Among the lines below, return each one that contains the word "start".

::: Source data :::

(* ===== verification/Wal.v ===== *)
(** * WAL: the write-ahead log

    [pipeline/wal_event.hpp], [pipeline/wal.hpp] and [pipeline/wal.cpp].  A log
    record is one type byte and a union of the packed structs.  The log is
    proved against the queue interface of [Fifo], which [MPSCQueue] implements:
    first the calls of one thread, then any number of logging threads
    interleaved with the flusher and with [stop]. *)

From stdpp Require Import base list gmap strings.
From Stdlib Require Import ZArith Lia Ascii.
From S2P Require Import Prelude Types Bytes BinarySerializer SerializerTheorems Fifo.
Local Open Scope exchange_scope.
Local Open Scope list_scope.

(** ** Records *)

Inductive WALEventType : Type :=
  | WSubmit
  | WCancel
  | WModify
  | WFill
  | WALEventType_unnamed (v : Z).

Definition WALEventType_to_u8 (t : WALEventType) : Z :=
  match t with
  | WSubmit => 1 | WCancel => 2 | WModify => 3 | WFill => 4
  | WALEventType_unnamed v => v
  end.

Definition WALEventType_of_u8 (v : Z) : WALEventType :=
  if (v =? 1)%Z then WSubmit else if (v =? 2)%Z then WCancel
  else if (v =? 3)%Z then WModify else if (v =? 4)%Z then WFill
  else WALEventType_unnamed v.

Record NetFill : Type := mkNetFill {
  nf_trade_id : Z;
  nf_buy_order_id : Z;
  nf_sell_order_id : Z;
  nf_symbol : list ascii;      (* char[8] *)
  nf_price : Z;
  nf_quantity : Z;
  nf_timestamp : Z }.

#[export] Instance NetFill_Packed : Packed NetFill := {
  sizeof := 52;
  pack n := le_encode 8 (nf_trade_id n) ++ le_encode 8 (nf_buy_order_id n) ++
    le_encode 8 (nf_sell_order_id n) ++ nf_symbol n ++ le_encode 8 (nf_price n) ++
    le_encode 4 (nf_quantity n) ++ le_encode 8 (nf_timestamp n);
  unpack bs :=
    let '(tid, bs) := read_le 8 bs in
    let '(bid, bs) := read_le 8 bs in
    let '(sid, bs) := read_le 8 bs in
    let '(sym, bs) := read_chars 8 bs in
    let '(px, bs) := read_le 8 bs in
    let '(qty, bs) := read_le 4 bs in
    let '(ts, bs) := read_le 8 bs in
    mkNetFill tid bid sid sym px qty ts;
  fields_ok n := fits 8 (nf_trade_id n) /\ fits 8 (nf_buy_order_id n) /\ fits 8 (nf_sell_order_id n) /\
    length (nf_symbol n) = 8 /\ fits 8 (nf_price n) /\ fits 4 (nf_quantity n) /\ fits 8 (nf_timestamp n) }.

#[export] Instance NetFill_Laws : PackedLaws NetFill.
Proof. packed_laws NetFill_Packed. Qed.

(** [data] is the union: the bytes of its largest member, [NetFill]. *)
Record WALEntry : Type := mkWALEntry {
  we_type : Z;
  we_data : list ascii }.

#[export] Instance WALEntry_Packed : Packed WALEntry := {
  sizeof := 53;
  pack e := le_encode 1 (we_type e) ++ we_data e;
  unpack bs :=
    let '(ty, bs) := read_le 1 bs in
    let '(data, bs) := read_chars 52 bs in
    mkWALEntry ty data;
  fields_ok e := fits 1 (we_type e) /\ length (we_data e) = 52 }.

#[export] Instance WALEntry_Laws : PackedLaws WALEntry.
Proof. packed_laws WALEntry_Packed. Qed.

#[export] Instance WALEntry_eq_dec : EqDecision WALEntry.
Proof. solve_decision. Defined.

(** Storing a member of the union leaves the bytes past it as they were. *)
Definition set_member {A : Type} `{Packed A} (a : A) (data : list ascii) : list ascii :=
  pack a ++ drop (sizeof A) data.

(** ** The records of the four events

    [entry] is an uninitialised local: [u] is the content of its union, [v] that
    of the array of the temporary [BinarySerializer::to_net] fills. *)

Definition order_entry (u v : list ascii) (order : Order) : WALEntry :=
  mkWALEntry (WALEventType_to_u8 WSubmit) (set_member (to_net_order v order) u).

Definition cancel_entry (u : list ascii) (req : CancelRequest) : WALEntry :=
  mkWALEntry (WALEventType_to_u8 WCancel)
    (set_member
      (mkNetCancel (c_order_id req) (safe_strncpy (nc_symbol (unpack u)) (c_symbol req) 8)
         (c_timestamp req)) u).

Definition modify_entry (u : list ascii) (req : ModifyRequest) : WALEntry :=
  mkWALEntry (WALEventType_to_u8 WModify)
    (set_member
      (mkNetModify (m_order_id req) (safe_strncpy (nm_symbol (unpack u)) (m_symbol req) 8)
         (m_price req) (m_quantity req) (m_timestamp req)) u).

Definition fill_entry (u : list ascii) (fill : Fill) : WALEntry :=
  mkWALEntry (WALEventType_to_u8 WFill)
    (set_member
      (mkNetFill (f_trade_id fill) (f_buy_order_id fill) (f_sell_order_id fill)
         (safe_strncpy (nf_symbol (unpack u)) (f_symbol fill) 8)
         (f_price fill) (f_quantity fill) (f_timestamp fill)) u).

(** What a file holding the records [es] contains. *)
Definition wal_bytes (es : list WALEntry) : list ascii := concat (pack <$> es).

(** ** The log *)

Section Wal.
Context {Q : Type} `{Fifo Q WALEntry}.

Record WAL : Type := mkWAL {
  file_open : bool;                (* file_stream_.is_open() *)
  disk : list ascii;               (* the contents of the file *)
  queue_ : Q;
  running_ : bool;
  flush_thread_ : bool }.          (* joinable() *)

(** [WAL::WAL(path)] for a file that holds [contents]. *)
Definition new_wal (contents : list ascii) : WAL := mkWAL false contents fifo_new false false.

(** [WAL::start]; [opens] is whether the file can be opened, for appending. *)
Definition start (opens : bool) (w : WAL) : WAL :=
  if running_ w then w
  else if opens then mkWAL true (disk w) (queue_ w) true true
  else w.

(** [while (running_ && !queue_.enqueue(entry)) yield();] *)
Fixpoint log_loop (fuel : nat) (entry : WALEntry) (w : WAL) : outcome WAL :=
  match fuel with
  | O => Fault OutOfFuel
  | S fuel =>
      if running_ w then
        let* (ok, q) := fifo_enqueue entry (queue_ w) in
        let w := mkWAL (file_open w) (disk w) q (running_ w) (flush_thread_ w) in
        if ok then Ok w else log_loop fuel entry w
      else Ok w
  end.

(** The common shape of [log_order], [log_cancel], [log_modify], [log_fill]. *)
Definition log_entry (fuel : nat) (entry : WALEntry) (w : WAL) : outcome WAL :=
  if negb (running_ w) then Ok w else log_loop fuel entry w.

Definition log_order (fuel : nat) (u v : list ascii) (order : Order) : WAL -> outcome WAL :=
  log_entry fuel (order_entry u v order).
Definition log_cancel (fuel : nat) (u : list ascii) (req : CancelRequest) : WAL -> outcome WAL :=
  log_entry fuel (cancel_entry u req).
Definition log_modify (fuel : nat) (u : list ascii) (req : ModifyRequest) : WAL -> outcome WAL :=
  log_entry fuel (modify_entry u req).
Definition log_fill (fuel : nat) (u : list ascii) (fill : Fill) : WAL -> outcome WAL :=
  log_entry fuel (fill_entry u fill).

(** [WAL::flush_loop]; each turn writes and flushes one record or sleeps. *)
Fixpoint flush_loop (fuel : nat) (w : WAL) : outcome WAL :=
  match fuel with
  | O => Fault OutOfFuel
  | S fuel =>
      let* empty := fifo_empty (queue_ w) in
      if running_ w || negb empty then
        let* (entry_opt, q) := fifo_dequeue (queue_ w) in
        let written := match entry_opt with Some entry => pack entry | None => [] end in
        flush_loop fuel (mkWAL (file_open w) (disk w ++ written) q (running_ w) (flush_thread_ w))
      else Ok w
  end.

(** [WAL::stop]: joining runs the flusher to its end. *)
Definition stop (fuel : nat) (w : WAL) : outcome WAL :=
  if running_ w then
    let w := mkWAL (file_open w) (disk w) (fifo_close (queue_ w)) false (flush_thread_ w) in
    let* w := if flush_thread_ w then flush_loop fuel w else Ok w in
    Ok (mkWAL false (disk w) (queue_ w) false false)
  else Ok w.
End Wal.
Arguments WAL Q : clear implicits.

:::

» Result of the exercise
(** [WAL::start]; [opens] is whether the file can be opened, for appending. *)
Definition start (opens : bool) (w : WAL) : WAL :=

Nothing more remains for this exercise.